El Presidente del Congreso, senador Miguel Carrizosa, dio inicio al programa señalando que “hace sesenta años don Emiliano R. Fernández pasó a la eternidad desde aquí, desde la querida Asunción. Esta serenata en su memoria, ante el Bicentenario de la Independencia Nacional, es un canto agradecido a la inspiración, a los versos inolvidables, al testimonio de un artista sencillo, siempre en sintonía con su pueblo. El Congreso de la Nación, a través del Centro Cultural de la República El Cabildo, protagoniza este homenaje y desgrana un pentagrama de gratitud, de admiración, de difusión de la obra de Don Emiliano y desde donde espera un perenne reconocimiento a este poeta inolvidable”.
Entre los descendientes de Emiliano, estuvo presente Norberto Fernández, uno de sus hijos.
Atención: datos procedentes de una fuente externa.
(* ===== verification/Standalone.v ===== *)
(** * A program without the library (examples/standalone)

    The example has its own structures, its own [Setup], [MmapRing] and [Enter],
    and a [main] that works on the mapped queues directly: it writes a temporary
    file and reads it back through the ring in two halves.  [log.Fatal] ends the
    process: it is the result [Some]. *)

From stdpp Require Import base list gmap strings.
From Stdlib Require Import ZArith Lia Ascii.
From S2P Require Import Prelude Prog Consts Types Machine Ops Files Setup.

(** ** Structures *)

Definition Sqe_fields : list gotype :=
  [TU8; TU8; TU16; TI32; TU64; TU64; TU32; TI32; TU64; TArr 24 TU8].
Definition Cqe_fields : list gotype := [TU64; TI32; TU32].
Definition SqOffset_fields : list gotype :=
  [TU32; TU32; TU32; TU32; TU32; TU32; TU32; TU32; TU64].
Definition CqOffset_fields : list gotype :=
  [TU32; TU32; TU32; TU32; TU32; TU32; TArr 2 TU64].
Definition sa_Params_fields : list gotype :=
  [TU32; TU32; TU32; TU32; TU32; TU32; TU32; TArr 3 TU32; TStruct SqOffset_fields; TStruct CqOffset_fields].

Definition sa_uint32Size : Z := sizeof TU32.
Definition sa_cqeSize : Z := sizeof (TStruct Cqe_fields).
Definition sa_sqeSize : Z := sizeof (TStruct Sqe_fields).

(** The constants of the program. *)
Definition sa_SqRingOffset : Z := 0.
Definition sa_CqRingOffset : Z := 0x8000000.
Definition sa_SqeRingOffset : Z := 0x10000000.
Definition sa_EnterGetEvents : Z := Z.shiftl 1 0.

Section Program.
Context {K : Kernel}.

(** ** Setup, MmapRing and Enter *)

Definition sa_Setup (entries : Z) (params : Params) : prog Mem (Params * (Z * err)) :=
  '(r, params') ← act (fun m =>
    let c := SysSetup (u64 entries) params in
    let r := k_answer (m_hist m) c in
    let params' := if sys_errno r =? 0 then k_params (m_hist m) (u64 entries) params else params in
    ((r, params'), set_m_hist ((c, r) :: m_hist m) m));
  if negb (sys_errno r =? 0) then Ret (params', (0, Some (Errno (sys_errno r))))
  else Ret (params', (i64 (sys_r1 r), None)).

(** The queues as it leaves them; there are no [ptr] fields, and the completion
    queue has no flags. *)
Definition sa_MmapRing (fd : Z) (p : Params) (sq : SQMap) (cq : CQMap) : prog Mem (SQMap * CQMap * err) :=
  let o := p_SqOffset p in
  let n := i64 (p_SqEntries p) in
  let sqSize := u32 (u64 (so_Array o + u64 (p_SqEntries p * sa_uint32Size))) in
  let sq := mkSQMap sqSize (sm_ptr sq) (sm_Head sq) (sm_Tail sq) (sm_Mask sq) (sm_Flags sq)
              (sm_Dropped sq) (sm_Entries sq) (sm_Array sq) in
  r ← syscall (SysMmap 0 sqSize mmap_prot mmap_flags (u64 fd) sa_SqRingOffset);
  if negb (sys_errno r =? 0) then Ret (sq, cq, Some (Errno (sys_errno r)))
  else
    let sqPtr := sys_r1 r in
    let sq := mkSQMap sqSize (sm_ptr sq) (u64 (sqPtr + so_Head o)) (u64 (sqPtr + so_Tail o))
                (u64 (sqPtr + so_RingMask o)) (u64 (sqPtr + so_Flags o)) (u64 (sqPtr + so_Dropped o))
                (sm_Entries sq) (sm_Array sq) in
    r ← syscall (SysMmap 0 (u64 (p_SqEntries p * sa_sqeSize)) mmap_prot mmap_flags (u64 fd) sa_SqeRingOffset);
    if negb (sys_errno r =? 0) then Ret (sq, cq, Some (Errno (sys_errno r)))
    else
      let sq := mkSQMap sqSize (sm_ptr sq) (sm_Head sq) (sm_Tail sq) (sm_Mask sq) (sm_Flags sq)
                  (sm_Dropped sq) (mkSlice (sys_r1 r) n n) (mkSlice (u64 (sqPtr + so_Array o)) n n) in
      let o := p_CqOffset p in
      let n := i64 (p_CqEntries p) in
      let cqSize := u32 (u64 (co_Cqes o + u64 (p_CqEntries p * sa_cqeSize))) in
      let cq := mkCQMap cqSize (cm_ptr cq) (cm_Head cq) (cm_Tail cq) (cm_Mask cq) (cm_Overflow cq)
                  (cm_Flags cq) (cm_Entries cq) in
      r ← syscall (SysMmap 0 cqSize mmap_prot mmap_flags (u64 fd) sa_CqRingOffset);
      if negb (sys_errno r =? 0) then Ret (sq, cq, Some (Errno (sys_errno r)))
      else
        let cqPtr := sys_r1 r in
        Ret (sq, mkCQMap cqSize (cm_ptr cq) (u64 (cqPtr + co_Head o)) (u64 (cqPtr + co_Tail o))
                   (u64 (cqPtr + co_RingMask o)) (u64 (cqPtr + co_Overflow o)) (cm_Flags cq)
                   (mkSlice (u64 (cqPtr + co_Cqes o)) n n), None).

Definition sa_Enter (fd toSubmit minComplete flags : Z) : prog Mem (Z * err) :=
  r ← syscall_enter (SysEnter (u64 fd) (u64 toSubmit) (u64 minComplete) (u64 flags));
  if negb (sys_errno r =? 0) then Ret (0, Some (Errno (sys_errno r)))
  else Ret (i64 (sys_r1 r), None).

(** ** main *)

Context (alloc : Store -> Z -> Z).
Context (rd : Z -> Z) (rd_sqe : Z -> SubmitEntry_t) (rd_cqe : Z -> CompletionEntry).
(** The name [ioutil.TempFile] finds. *)
Context (tmpName : string) (fuel : nat).

Definition sa_content : list Z := bytes_of "testing  1,2,3".

(** The bytes of a buffer. *)
Definition bytes_at (b : slice) : prog Mem (list Z) :=
  try_load nil_msg (fun m => take (Z.to_nat (sl_Len b)) <$> st_bufs (m_store m) !! sl_Data b).

(** [ioutil.TempFile]: an exclusively created file. *)
Definition TempFile : prog Mem (Z * err) := os_OpenFile tmpName 194 384.

(** [f.Seek(0, 0)]. *)
Definition os_Seek (fd offset whence : Z) : prog Mem err :=
  r ← syscall (SysSeek fd offset whence);
  Ret (if sys_errno r =? 0 then None else Some (Errno (sys_errno r))).

(** [xs[:2]] of a mapped slice, which the program prints. *)
Definition sq_first_two : prog Mem (list SubmitEntry_t) :=
  try_load "slice bounds out of range" (fun m => q ← m_sq m;
    if 2 <=? len (sq_Entries q) then Some (take 2 (sq_Entries q)) else None).
Definition cq_first_two : prog Mem (list CompletionEntry) :=
  try_load "slice bounds out of range" (fun m => c ← m_cq m;
    if 2 <=? len (cq_Entries c) then Some (take 2 (cq_Entries c)) else None).

(** The search: the index starts at the masked head and runs up to the tail, which
    is not masked. *)
Fixpoint sa_search (k : nat) (i cqIdx : Z) (readBuff : slice) (offset : Z) (exContent : list Z)
  : prog Mem (Z * list Z) :=
  match k with
  | O => Ret (offset, exContent)
  | S k =>
      e ← cq_entry cqIdx;
      '(offset, exContent) ←
        (if cqe_UserData e =? u64 (i + 1) then
           bs ← bytes_at readBuff;
           cq_store (fun c => set_cq_Head (u32 (cq_Head c + 1)) c);;
           e ← cq_entry cqIdx;
           Ret (u64 (offset + u64 (cqe_Res e)), exContent ++ bs)
         else Ret (offset, exContent));
      sa_search k i (cqIdx + 1) readBuff offset exContent
  end.

(** The end of a round: what was completed.  A result [inl] is [log.Fatal]; the
    values its text quotes are left out. *)
Definition sa_collect (i : Z) (readBuff : slice) (offset : Z) (exContent : list Z)
  : prog Mem (error + Z * list Z) :=
  cqTail ← cq_load cq_Tail;
  cqHead ← cq_load cq_Head;
  if cqHead =? cqTail then Ret (inl (ErrMsg "No entries"))
  else
    _ ← cq_load cq_Head; _ ← cq_load cq_Tail; _ ← cq_first_two;
    mask ← cq_load cq_Mask;
    let cqIdx := Z.land cqHead mask in
    r ← sa_search (Z.to_nat (cqTail - cqIdx)) i cqIdx readBuff offset exContent;
    Ret (inr r).

(** One round. *)
Definition sa_round (ringFd tmpFd i offset : Z) (exContent : list Z) : prog Mem (error + Z * list Z) :=
  readBuff ← make_bytes alloc (len sa_content / 2);
  sqTail ← sq_load sq_Tail;
  mask ← sq_load sq_Mask;
  let sqIdx := Z.land sqTail mask in
  sqIdx .=(set_sqe_Opcode) Read;;
  sqIdx .=(set_sqe_Fd) (i32 tmpFd);;
  sqIdx .=(set_sqe_Offset) offset;;
  sqIdx .=(set_sqe_Len) (u32 (sl_Len readBuff));;
  sqIdx .=(set_sqe_UserData) (u64 (i + 1));;
  a ← elem0 readBuff; sqIdx .=(set_sqe_Addr) (u64 a);;
  head ← sq_load sq_Head;
  mask ← sq_load sq_Mask;
  sq_store_array sqIdx (Z.land head mask);;
  sq_store (fun q => set_sq_Tail (u32 (sq_Tail q + 1)) q);;
  _ ← sq_load sq_Head; _ ← sq_load sq_Tail; _ ← sq_first_two;
  '(n, e) ← sa_Enter ringFd 1 1 sa_EnterGetEvents;
  match e with
  | Some e => Ret (inl e)
  | None =>
      if negb (n =? 1) then Ret (inl (ErrMsg "expected 1 completed entry"))
      else sa_collect i readBuff offset exContent
  end.

(** [for i := 0; i < 2; i++]. *)
Fixpoint sa_rounds (k : nat) (ringFd tmpFd i offset : Z) (exContent : list Z) : prog Mem (error + list Z) :=
  match k with
  | O => Ret (inr exContent)
  | S k =>
      r ← sa_round ringFd tmpFd i offset exContent;
      match r with
      | inl e => Ret (inl e)
      | inr (offset, exContent) => sa_rounds k ringFd tmpFd (i + 1) offset exContent
      end
  end.

(** The ring: [&Params{}], [Setup] and [MmapRing] into zero queues. *)
Definition sa_ring (ringFd : Z) (p : Params) : prog Mem err :=
  '(sq, cq, e) ← sa_MmapRing ringFd p zeroSQMap zeroCQMap;
  match e with
  | Some e => Ret (Some e)
  | None =>
      ring_store (fun r => set_r_sq (Some (attach_sq rd rd_sqe sq))
        (set_r_cq (Some (attach_cq rd rd_cqe cq)) r));; Ret None
  end.

(** [main]; [os.Remove] is deferred, and [log.Fatal] skips it. *)
Definition sa_main : prog Mem err :=
  '(tmpFile, e) ← TempFile;
  match e with
  | Some e => Ret (Some e)
  | None =>
      content ← new_bytes alloc sa_content;
      '(_, e) ← os_Write fuel tmpFile content 0;
      match e with
      | Some e => Ret (Some e)
      | None =>
          e ← os_Seek tmpFile 0 0;
          match e with
          | Some e => Ret (Some e)
          | None =>
              '(p, (ringFd, e)) ← sa_Setup 8 zeroParams;
              match e with
              | Some e => Ret (Some e)
              | None =>
                  e ← sa_ring ringFd p;
                  match e with
                  | Some e => Ret (Some e)
                  | None =>
                      r ← sa_rounds 2 ringFd tmpFile 0 0 [];
                      match r with
                      | inl e => Ret (Some e)
                      | inr exContent =>
                          bs ← bytes_at content;
                          if bool_decide (bs = exContent) then
                            _ ← syscall (SysUnlink tmpName); Ret None
                          else Ret (Some (ErrMsg "Expected other content"))
                      end
                  end
              end
          end
      end
  end.
End Program.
El senador Orlando Fiorotto llevó también su adhesión al acto.
La Banda de Músicos de la Armada Nacional dio apertura al programa musical junto a otros importantes artistas que participaron del concierto, entre ellos, Contrapunto, Francisco Russo, Paraguay 3 con Rodolfo Roa, Los Alfonso, Trova Bohemia y Juan Carlos Oviedo, con quien Cielito Fernández, bisnieta del vate, ofreció números de danza. El público presente vibró con las canciones y creó un ambiente de nostalgia y satisfacción. La conducción estuvo a cargo de Daniela Candia y Serafín Francia Campos, quienes además se encargaron de ofrecer hechos y anécdotas de la vida del bohemio autor.
Formaron parte del repertorio temas como Primavera, Ko’ápe che avy’ave, Ñesujháme, Belencita pe guara, Concepción yerére, Causa ne ñañá, Barcino colí, Fortín Toledo, Rojas Silva recávo, Transitando, Ne mombayvo che yvoty, Bella flor del Paraguay, Oda pasional, Vy’a chu’i mí, La cautiva, Trece Tuyutí, Siete notas musicales, Despierta mi Angelina, Co’etí yave, Che pochyma nendivé.
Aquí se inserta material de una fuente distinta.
(* ===== verification/Bug9.v ===== *)
(** * The program of issue 9 (tests/bug-9.go)

    It writes four megabytes at an offset of a file, through a ring. *)

From stdpp Require Import base list gmap strings relations.
From Stdlib Require Import ZArith Lia.
From S2P Require Import Prelude Prog Consts Types Machine Samples Submission SubmissionSpec Ops.
From S2P Require Import OpsSpec Files Completer FileIO FileIOSpec Setup SetupSpec Rely CompleterRely RingFile Cp CpMain.

Section Bug9.
Context {K : Kernel} (alloc : Store -> Z -> Z) (fuel : nat).
Context (rd : Z -> Z) (rd_sqe : Z -> SubmitEntry_t) (rd_cqe : Z -> CompletionEntry).

(** [main] from [os.OpenFile] on. *)
Definition bug9_write : prog Mem err :=
  '(f, e) ← os_OpenFile "test" O_RDWR 493;
  match e with
  | Some e => Ret (Some e)
  | None =>
      '(rw, e) ← Ring_FileReadWriter fuel f;
      match e, rw with
      | Some e, _ => Ret (Some e)
      | None, None => Panic nil_msg
      | None, Some rw =>
          buf ← make_bytes alloc (4 * 1024 * 1024);
          '(_, e) ← rw_WriteAt rw buf 4096;
          Ret e
      end
  end.

Definition bug9_main : prog Mem err :=
  e ← New rd rd_sqe rd_cqe 1024 (Some iouring_params) [];
  match e with
  | Some e => Ret (Some e)
  | None => bug9_write
  end.
End Bug9.

Section Bug9Spec.
Context {K : Kernel} (lim : history -> nat) (HK : serves lim K).
Context (alloc : Store -> Z -> Z) (Halloc : forall st k, is_u64 (alloc st k)).
Context (tfd : Z) (content : list Z) (Htfd : 0 <= tfd < 2 ^ 31).
Context (Hopen : forall h st, k_file h (SysOpen "test" O_RDWR 493) st = (mkSysRes tfd 0, open_file tfd content st)).
Context (Hseek : forall h fd, k_answer h (SysSeek fd 0 0) = mkSysRes 0 0).

Lemma wp_bug9_write n keeps_up fuel T st cells idx m :
  at_rest n T st cells idx m -> idx < 2 ^ 62 -> r_fileReg (m_ring m) = None ->
  wp n keeps_up (bug9_write alloc (S fuel)) (fun v T' m' => v = None /\
    st_files (m_store m') !! tfd = Some (splice content 4096 (replicate (Z.to_nat 4194304) 0))) T m.
Proof.
  intros Hat Hidx Hreg. apply (wp_open_rw n keeps_up (S fuel) "test" O_RDWR 493 tfd content
    (fun rw => buf ← make_bytes alloc (4 * 1024 * 1024); '(_, e) ← rw_WriteAt rw buf 4096; Ret e) _ T st cells idx);
    [exact Hopen|done|done|done|done|].
  intros a1 m1 Hat1. change (4 * 1024 * 1024) with 4194304. set (zeros := replicate (Z.to_nat 4194304) 0) in *.
  eapply (wp_bytes_rest _ _ _ zeros (fun st => mkSlice (alloc st 4194304) 4194304 4194304));
    [apply blind_make_bytes|intros m'; by apply runs_act|exact Hat1|cbn beta; intros m2 Hat2].
  set (a := alloc _ _) in *. pose proof (Halloc _ _ : is_u64 a) as Ha.
  eapply (wp_bind _ _ _ _ (fun v T' m' => snd v = None /\
    st_files (m_store m') !! tfd = Some (splice content 4096 zeros))).
  2: { cbn beta. intros [? e] T' m' [Hv Hm']. cbn in Hv. by subst. }
  eapply (wp_fio_WriteAt lim HK n keeps_up fuel _ _ 4096 _ T _ _ idx 0 content zeros).
  - exact Hat2.
  - lia.
  - apply lookup_insert_eq.
  - lia.
  - lia.
  - cbn [sl_Len]. lia.
  - cbn. apply lookup_insert_eq.
  - cbn [sl_Data]. rewrite uwrap_id by done. apply lookup_insert_eq.
  - cbn [sl_Len fio_fd]. intros m' ([_ _ Hst' _ _] & _). split; [done|].
    rewrite Hst', take_ge by (unfold zeros; rewrite length_replicate; done). apply lookup_insert_eq.
Qed.
End Bug9Spec.

(** The program of issue 9: with a kernel that serves requests, a ring of [New]
    and a completer that keeps up, [main] ends without an error and the four
    megabytes of zeros are in the file from offset 4096 on, whatever the file held
    (a shorter file is padded, a longer one keeps its other bytes). *)
Theorem bug9_main_writes {K : Kernel} (lim : history -> nat) (alloc : Store -> Z -> Z)
    (rd : Z -> Z) (rd_sqe : Z -> SubmitEntry_t) (rd_cqe : Z -> CompletionEntry)
    (tfd : Z) (content : list Z) (fuel : nat) (p' : Params) (fd : Z) (m m1 : Mem) (r : SysRes)
    (HK : serves lim K) (Htfd : 0 <= tfd < 2 ^ 31)
    (Hopen : forall h st, k_file h (SysOpen "test" O_RDWR 493) st = (mkSysRes tfd 0, open_file tfd content st))
    (Hseek : forall h fd, k_answer h (SysSeek fd 0 0) = mkSysRes 0 0)
    (Halloc : forall st k, is_u64 (alloc st k))
    (Hset : setup_ok rd 1024 iouring_params p' fd m m1 r)
    (Hzero : zeroed rd rd_cqe p' (sys_r1 (mmap1 m1 fd p').2) (cq_addr m1 fd p'))
    (Hsq : 2 <= p_SqEntries p') (Hentries : 515 <= p_CqEntries p') :
  exists i, forall env, (forall i T m, rely (p_CqEntries p') true T m (env i m)) ->
    exists m' i', run (starts_at i env) (bug9_main alloc (S fuel) rd rd_sqe rd_cqe) 0 m = Done None m' i' /\
      st_files (m_store m') !! tfd = Some (splice content 4096 (replicate (Z.to_nat 4194304) 0)).
Proof.
  destruct (run_new_then rd rd_sqe rd_cqe 1024 iouring_params p' fd m m1 r (bug9_write alloc (S fuel))
    (fun v T m => v = None /\
      st_files (m_store m) !! tfd = Some (splice content 4096 (replicate (Z.to_nat 4194304) 0))) Hset) as [i Hi].
  - pose proof (new_at_rest rd rd_sqe rd_cqe 1024 _ p' fd m m1 r Hset Hzero Hsq Hentries).
    by eapply (wp_bug9_write lim HK).
  - exists i. intros env Henv. destruct (Hi env Henv) as (v & T & m' & i' & Hrun & -> & Hf). eauto.
Qed.

Lemma bug9_main_writes_witness :
  let K := cp_kernel in
  exists i m' i', run (starts_at i (fun _ => drain))
      (bug9_main (fun _ _ => 65536) 1 cp_rd (fun _ => zeroSQE) (fun _ => mkCQE 0 0 0)) 0 sample_mem = Done None m' i' /\
    st_files (m_store m') !! 8 = Some (splice [] 4096 (replicate (Z.to_nat 4194304) 0)).
Proof.
  intros K.
  destruct (bug9_main_writes (K := cp_kernel) cp_lim (fun _ _ => 65536) cp_rd (fun _ => zeroSQE)
    (fun _ => mkCQE 0 0 0) 8 [] 0 cp_params 5 sample_mem (cp_mem 1024) (mkSysRes 5 0) cp_serves) as [i Hi];
    [lia|done|done|by intros; unfold is_uint; lia|apply cp_setup|apply cp_zeroed|vm_compute; done..|].
  exists i. apply Hi. intros j T m. apply drain_rely.
Defined.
El espectáculo contó el apoyo de la Entidad Binacional Yacyretá, la Secretaría Nacional de Cultura, la Municipalidad de Asunción – Centro Cultural Manzana de la Rivera, la Asociación Cultural Comuneros y Bebidas del Paraguay.
Emiliano R. Fernández, falleció el 15 de septiembre de 1949. Sus primeras poesías fueron: Primavera y Trigueñita, y las últimas, Mi pluma, en castellano, y Arasy memby tee. Es uno de los mayores poetas y músicos populares del Paraguay, con una extensa obra en guaraní, español y jopará, conocida como “Emilianore”.
Emiliano al Panteón
El gestor del folklore Serafín Francia Campos, en varios momentos de su presentación hizo alusión que “el genio de Emiliano no tiene detractores. Cantó al amor, a la guerra, a la Patria. Fue combatiente en la guerra del Chaco, donde fue herido dos veces. Emiliano R. Fernández, debe descansar como otros, en el Panteón de los Héroes”. La iniciativa fue largamente aplaudida por todos los presentes.
Emiliano Fernández Rivarola, más conocido por Emiliano R. Fernández, antepuso la letra inicial del apellido de su madre, por el entrañable amor que ésta le inspiraba y también de ese modo rendir homenaje a aquellas mujeres residentas de la Guerra Grnade, que bien se merecían ser nombradas por cada hijo, por su arrojo, valor y patriotismo.
Nació el 8 de agosto de 1894. Conoció la vida del campo como pocos. Su contacto con la naturaleza, la vida de estancias lo fueron inspirando para sus pinceladas sobre el interior del país y allí nacieron sus magníficos cuadros como “ Pyjharé amaguype” y cientos más.
En la Guerra del Chaco luchó formando filas del R.I.13 Tuyutí, y participó de varias acciones guerreras, hasta que una herida lo obligó a volver a la capital. Al finalizar la guerra estuvo encargado del Jardín Botánico, deambulando luego por varios sitios hasta ser deportado al Brasil. En su exilio siguió creando incansablemente y de aquel tiempo se conocen muchísimas obras. Falleció el 15 de septiembre de 1949.